The input START

(** The callbacks of a processed event that resume a process of a
    station: the station and the code segment that runs. *)
Definition segment_of (now : Q) (a : Action)
  : option (nat * (Station -> Outcome)) :=
  match a with
  | InitLoop s => Some (s, _charging_loop_get s)
  | QueueGot s b => Some (s, _charging_loop_request s b)
  | ChargerGranted s b => Some (s, _charging_loop_granted s now b)
  | CooldownOver s b t0 => Some (s, _charging_loop_charge s now b t0)
  | ChargeOver s b t0 => Some (s, _charging_loop_charged s now b t0)
  | ChargerReleased s => Some (s, _on_charger_released s)
  | PoolPut s resume => Some (s, _on_pool_put s resume)
  | InitVeh s v => Some (s, handle_vehicle_arrival s now v)
  | PoolGot s v t0 b => Some (s, handle_vehicle_arrival_got s now v t0 b)
  | SwapOver s v wt b => Some (s, handle_vehicle_arrival_swapped s now v wt b)
  | QueuePut s resume => Some (s, _on_queue_put s resume)
  | ProcessDone _ | InitGen _ | GenTick _ | GenArrival _ | StopSimulation => None
  end.

(** The callbacks of a processed event. *)
Definition exec (o : Orchestrator) (a : Action) (w : World) : World :=
  match segment_of (now w) a with
  | Some (s, seg) => on_station o s seg w
  | None =>
      match a with
      | InitGen s | GenTick s => _vehicle_arrival_generator o s w
      | GenArrival s => _vehicle_arrival_generator_arrival o s w
      | _ => w
      end
  end.

(** [env.step()]: the first pending event leaves the agenda, the clock
    moves to its time and its callbacks run.  [None] when the run is over:
    nothing is pending, the [until] event is reached, or a callback raised. *)
Definition step (o : Orchestrator) (w : World) : option World :=
  match failure w, agenda w with
  | Some _, _ => None
  | None, [] => None
  | None, (_, _, StopSimulation) :: _ => None
  | None, (t, _, a) :: rest => Some (exec o a (set_agenda (set_now w t) rest))
  end.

The input END

◆ Activity:
Please repeat each line from the one with "match segment_of (now w) a with" through the last line of the data above, and add nothing.

◆ Task answer:
  match segment_of (now w) a with
  | Some (s, seg) => on_station o s seg w
  | None =>
      match a with
      | InitGen s | GenTick s => _vehicle_arrival_generator o s w
      | GenArrival s => _vehicle_arrival_generator_arrival o s w
      | _ => w
      end
  end.

(** [env.step()]: the first pending event leaves the agenda, the clock
    moves to its time and its callbacks run.  [None] when the run is over:
    nothing is pending, the [until] event is reached, or a callback raised. *)
Definition step (o : Orchestrator) (w : World) : option World :=
  match failure w, agenda w with
  | Some _, _ => None
  | None, [] => None
  | None, (_, _, StopSimulation) :: _ => None
  | None, (t, _, a) :: rest => Some (exec o a (set_agenda (set_now w t) rest))
  end.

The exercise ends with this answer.